**Problem requirements:** Would you please return the lines of the entries below starting at the line that has "Lemma split_comma_inj (v" and ending at the line that has "generalize (getenv_of env", both included, exactly as they are?

---- Dataset records

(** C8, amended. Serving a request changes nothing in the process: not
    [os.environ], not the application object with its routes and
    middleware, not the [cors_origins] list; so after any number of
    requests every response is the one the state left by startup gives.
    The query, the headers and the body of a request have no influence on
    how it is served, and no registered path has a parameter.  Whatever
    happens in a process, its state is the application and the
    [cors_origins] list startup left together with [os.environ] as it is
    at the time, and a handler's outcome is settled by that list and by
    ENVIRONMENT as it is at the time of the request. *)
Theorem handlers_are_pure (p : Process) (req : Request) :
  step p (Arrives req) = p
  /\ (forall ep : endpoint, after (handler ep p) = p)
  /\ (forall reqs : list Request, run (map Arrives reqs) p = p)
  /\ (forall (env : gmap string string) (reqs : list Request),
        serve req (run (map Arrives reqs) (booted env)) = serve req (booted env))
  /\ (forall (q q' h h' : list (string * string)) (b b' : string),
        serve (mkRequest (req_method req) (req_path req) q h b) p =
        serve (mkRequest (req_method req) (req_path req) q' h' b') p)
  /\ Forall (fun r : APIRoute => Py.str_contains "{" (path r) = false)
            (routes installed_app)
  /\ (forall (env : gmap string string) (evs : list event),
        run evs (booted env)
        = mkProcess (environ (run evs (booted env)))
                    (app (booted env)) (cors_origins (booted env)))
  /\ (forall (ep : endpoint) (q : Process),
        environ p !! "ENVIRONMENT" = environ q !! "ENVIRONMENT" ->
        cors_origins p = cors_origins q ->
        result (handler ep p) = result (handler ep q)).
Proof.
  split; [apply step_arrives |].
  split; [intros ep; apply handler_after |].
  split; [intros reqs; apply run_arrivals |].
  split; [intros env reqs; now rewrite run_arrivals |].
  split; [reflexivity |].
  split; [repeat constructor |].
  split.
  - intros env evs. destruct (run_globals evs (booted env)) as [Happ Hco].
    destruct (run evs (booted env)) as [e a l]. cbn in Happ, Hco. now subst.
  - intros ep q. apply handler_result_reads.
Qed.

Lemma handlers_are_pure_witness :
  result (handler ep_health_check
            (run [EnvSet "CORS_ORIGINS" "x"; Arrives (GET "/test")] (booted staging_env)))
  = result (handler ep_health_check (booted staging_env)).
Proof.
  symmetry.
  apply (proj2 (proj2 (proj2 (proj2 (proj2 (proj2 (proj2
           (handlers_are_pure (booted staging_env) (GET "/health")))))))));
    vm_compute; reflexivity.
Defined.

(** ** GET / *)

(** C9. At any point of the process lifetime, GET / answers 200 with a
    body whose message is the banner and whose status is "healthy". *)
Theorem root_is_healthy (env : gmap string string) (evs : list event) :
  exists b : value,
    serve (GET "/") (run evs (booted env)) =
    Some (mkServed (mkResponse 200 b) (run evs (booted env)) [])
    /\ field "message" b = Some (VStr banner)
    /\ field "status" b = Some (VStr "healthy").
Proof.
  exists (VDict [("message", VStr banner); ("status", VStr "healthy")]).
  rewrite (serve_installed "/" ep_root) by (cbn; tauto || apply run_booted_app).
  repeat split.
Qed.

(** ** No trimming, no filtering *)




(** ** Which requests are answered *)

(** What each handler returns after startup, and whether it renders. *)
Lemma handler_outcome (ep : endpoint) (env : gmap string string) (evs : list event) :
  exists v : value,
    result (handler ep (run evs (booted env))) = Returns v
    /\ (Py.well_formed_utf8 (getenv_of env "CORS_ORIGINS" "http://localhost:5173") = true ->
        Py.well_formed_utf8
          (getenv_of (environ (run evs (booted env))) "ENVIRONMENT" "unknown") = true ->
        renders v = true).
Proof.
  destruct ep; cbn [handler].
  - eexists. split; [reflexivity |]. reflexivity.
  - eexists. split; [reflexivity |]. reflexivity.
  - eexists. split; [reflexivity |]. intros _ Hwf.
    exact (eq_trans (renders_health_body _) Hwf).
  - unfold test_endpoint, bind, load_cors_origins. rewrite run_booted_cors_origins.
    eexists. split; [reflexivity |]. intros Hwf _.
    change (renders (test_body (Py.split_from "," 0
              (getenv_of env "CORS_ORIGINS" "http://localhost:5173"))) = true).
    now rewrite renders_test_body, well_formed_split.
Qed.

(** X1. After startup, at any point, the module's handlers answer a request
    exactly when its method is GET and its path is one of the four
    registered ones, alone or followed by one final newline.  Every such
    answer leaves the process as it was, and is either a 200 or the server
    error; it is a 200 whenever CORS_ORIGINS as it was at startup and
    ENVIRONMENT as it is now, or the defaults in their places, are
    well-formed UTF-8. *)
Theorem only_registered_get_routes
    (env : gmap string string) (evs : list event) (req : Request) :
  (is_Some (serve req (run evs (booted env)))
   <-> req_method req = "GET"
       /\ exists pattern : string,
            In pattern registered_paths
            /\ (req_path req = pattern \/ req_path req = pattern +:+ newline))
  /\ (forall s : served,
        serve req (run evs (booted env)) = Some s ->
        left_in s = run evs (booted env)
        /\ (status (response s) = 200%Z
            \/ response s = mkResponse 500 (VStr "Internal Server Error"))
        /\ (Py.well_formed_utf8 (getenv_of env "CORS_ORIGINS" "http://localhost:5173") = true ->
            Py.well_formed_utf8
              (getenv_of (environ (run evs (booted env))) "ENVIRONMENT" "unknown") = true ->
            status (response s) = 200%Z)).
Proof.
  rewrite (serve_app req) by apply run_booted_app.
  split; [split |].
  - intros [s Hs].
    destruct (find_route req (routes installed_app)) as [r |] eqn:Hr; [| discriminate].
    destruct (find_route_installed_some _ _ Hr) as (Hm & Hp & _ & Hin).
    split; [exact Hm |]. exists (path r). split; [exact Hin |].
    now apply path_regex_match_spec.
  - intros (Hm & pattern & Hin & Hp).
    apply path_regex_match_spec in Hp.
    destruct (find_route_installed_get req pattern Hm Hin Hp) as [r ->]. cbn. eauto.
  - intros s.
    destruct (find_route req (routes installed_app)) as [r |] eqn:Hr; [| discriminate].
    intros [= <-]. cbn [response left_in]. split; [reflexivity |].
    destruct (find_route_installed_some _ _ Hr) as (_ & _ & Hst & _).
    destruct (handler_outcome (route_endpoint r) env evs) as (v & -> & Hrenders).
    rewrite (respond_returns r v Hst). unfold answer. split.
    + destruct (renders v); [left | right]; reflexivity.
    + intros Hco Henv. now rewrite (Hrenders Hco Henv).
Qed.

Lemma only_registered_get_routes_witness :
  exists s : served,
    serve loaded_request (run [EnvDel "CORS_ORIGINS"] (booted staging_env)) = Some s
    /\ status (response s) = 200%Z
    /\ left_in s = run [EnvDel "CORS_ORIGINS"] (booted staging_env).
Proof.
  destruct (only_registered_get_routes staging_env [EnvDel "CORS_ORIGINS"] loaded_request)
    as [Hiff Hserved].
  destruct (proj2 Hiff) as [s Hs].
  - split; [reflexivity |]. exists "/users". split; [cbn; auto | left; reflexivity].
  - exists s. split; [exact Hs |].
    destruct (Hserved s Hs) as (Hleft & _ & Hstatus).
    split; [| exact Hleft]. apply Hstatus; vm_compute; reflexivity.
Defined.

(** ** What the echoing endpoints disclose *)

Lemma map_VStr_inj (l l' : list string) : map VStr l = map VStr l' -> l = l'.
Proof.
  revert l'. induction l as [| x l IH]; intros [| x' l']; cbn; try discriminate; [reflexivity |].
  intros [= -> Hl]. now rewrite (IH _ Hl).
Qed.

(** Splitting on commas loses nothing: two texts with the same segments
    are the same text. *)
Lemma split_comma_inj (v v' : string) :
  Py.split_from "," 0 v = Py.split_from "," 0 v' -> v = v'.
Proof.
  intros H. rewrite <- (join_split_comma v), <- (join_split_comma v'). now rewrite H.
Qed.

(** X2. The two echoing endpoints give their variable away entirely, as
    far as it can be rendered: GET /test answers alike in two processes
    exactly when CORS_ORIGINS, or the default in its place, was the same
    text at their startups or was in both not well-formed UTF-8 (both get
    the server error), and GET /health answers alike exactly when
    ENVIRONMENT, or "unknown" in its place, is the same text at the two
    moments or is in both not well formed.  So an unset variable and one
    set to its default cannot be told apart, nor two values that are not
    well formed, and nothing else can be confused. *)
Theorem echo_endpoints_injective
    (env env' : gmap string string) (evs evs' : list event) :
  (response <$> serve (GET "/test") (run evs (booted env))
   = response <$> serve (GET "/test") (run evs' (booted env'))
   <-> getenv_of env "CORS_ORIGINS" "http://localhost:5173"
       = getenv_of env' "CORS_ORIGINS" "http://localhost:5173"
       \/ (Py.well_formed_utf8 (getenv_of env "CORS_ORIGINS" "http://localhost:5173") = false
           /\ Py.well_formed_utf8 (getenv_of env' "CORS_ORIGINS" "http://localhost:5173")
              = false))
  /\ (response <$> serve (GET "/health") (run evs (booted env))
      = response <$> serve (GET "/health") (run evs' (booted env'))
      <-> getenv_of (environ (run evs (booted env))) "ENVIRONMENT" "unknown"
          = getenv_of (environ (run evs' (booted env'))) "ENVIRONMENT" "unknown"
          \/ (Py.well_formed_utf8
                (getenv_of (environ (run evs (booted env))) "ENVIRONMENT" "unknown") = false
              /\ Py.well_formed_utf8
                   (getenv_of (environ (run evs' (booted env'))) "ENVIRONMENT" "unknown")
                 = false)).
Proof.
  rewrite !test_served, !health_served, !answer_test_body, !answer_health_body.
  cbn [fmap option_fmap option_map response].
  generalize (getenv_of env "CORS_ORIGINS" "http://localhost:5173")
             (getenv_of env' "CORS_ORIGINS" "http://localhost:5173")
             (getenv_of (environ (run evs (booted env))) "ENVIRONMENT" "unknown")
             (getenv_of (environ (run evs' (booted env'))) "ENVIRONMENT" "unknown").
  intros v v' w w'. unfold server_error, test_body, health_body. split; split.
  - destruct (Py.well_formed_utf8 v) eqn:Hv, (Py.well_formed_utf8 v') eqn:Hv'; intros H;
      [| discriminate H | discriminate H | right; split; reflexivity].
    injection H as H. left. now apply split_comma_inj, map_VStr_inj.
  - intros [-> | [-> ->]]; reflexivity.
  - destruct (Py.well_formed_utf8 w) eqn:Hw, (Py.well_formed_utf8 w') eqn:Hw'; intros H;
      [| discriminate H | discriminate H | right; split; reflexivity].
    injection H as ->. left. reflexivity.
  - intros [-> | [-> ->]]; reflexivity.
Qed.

--------

**Response to the exercise:**
Lemma split_comma_inj (v v' : string) :
  Py.split_from "," 0 v = Py.split_from "," 0 v' -> v = v'.
Proof.
  intros H. rewrite <- (join_split_comma v), <- (join_split_comma v'). now rewrite H.
Qed.

(** X2. The two echoing endpoints give their variable away entirely, as
    far as it can be rendered: GET /test answers alike in two processes
    exactly when CORS_ORIGINS, or the default in its place, was the same
    text at their startups or was in both not well-formed UTF-8 (both get
    the server error), and GET /health answers alike exactly when
    ENVIRONMENT, or "unknown" in its place, is the same text at the two
    moments or is in both not well formed.  So an unset variable and one
    set to its default cannot be told apart, nor two values that are not
    well formed, and nothing else can be confused. *)
Theorem echo_endpoints_injective
    (env env' : gmap string string) (evs evs' : list event) :
  (response <$> serve (GET "/test") (run evs (booted env))
   = response <$> serve (GET "/test") (run evs' (booted env'))
   <-> getenv_of env "CORS_ORIGINS" "http://localhost:5173"
       = getenv_of env' "CORS_ORIGINS" "http://localhost:5173"
       \/ (Py.well_formed_utf8 (getenv_of env "CORS_ORIGINS" "http://localhost:5173") = false
           /\ Py.well_formed_utf8 (getenv_of env' "CORS_ORIGINS" "http://localhost:5173")
              = false))
  /\ (response <$> serve (GET "/health") (run evs (booted env))
      = response <$> serve (GET "/health") (run evs' (booted env'))
      <-> getenv_of (environ (run evs (booted env))) "ENVIRONMENT" "unknown"
          = getenv_of (environ (run evs' (booted env'))) "ENVIRONMENT" "unknown"
          \/ (Py.well_formed_utf8
                (getenv_of (environ (run evs (booted env))) "ENVIRONMENT" "unknown") = false
              /\ Py.well_formed_utf8
                   (getenv_of (environ (run evs' (booted env'))) "ENVIRONMENT" "unknown")
                 = false)).
Proof.
  rewrite !test_served, !health_served, !answer_test_body, !answer_health_body.
  cbn [fmap option_fmap option_map response].
  generalize (getenv_of env "CORS_ORIGINS" "http://localhost:5173")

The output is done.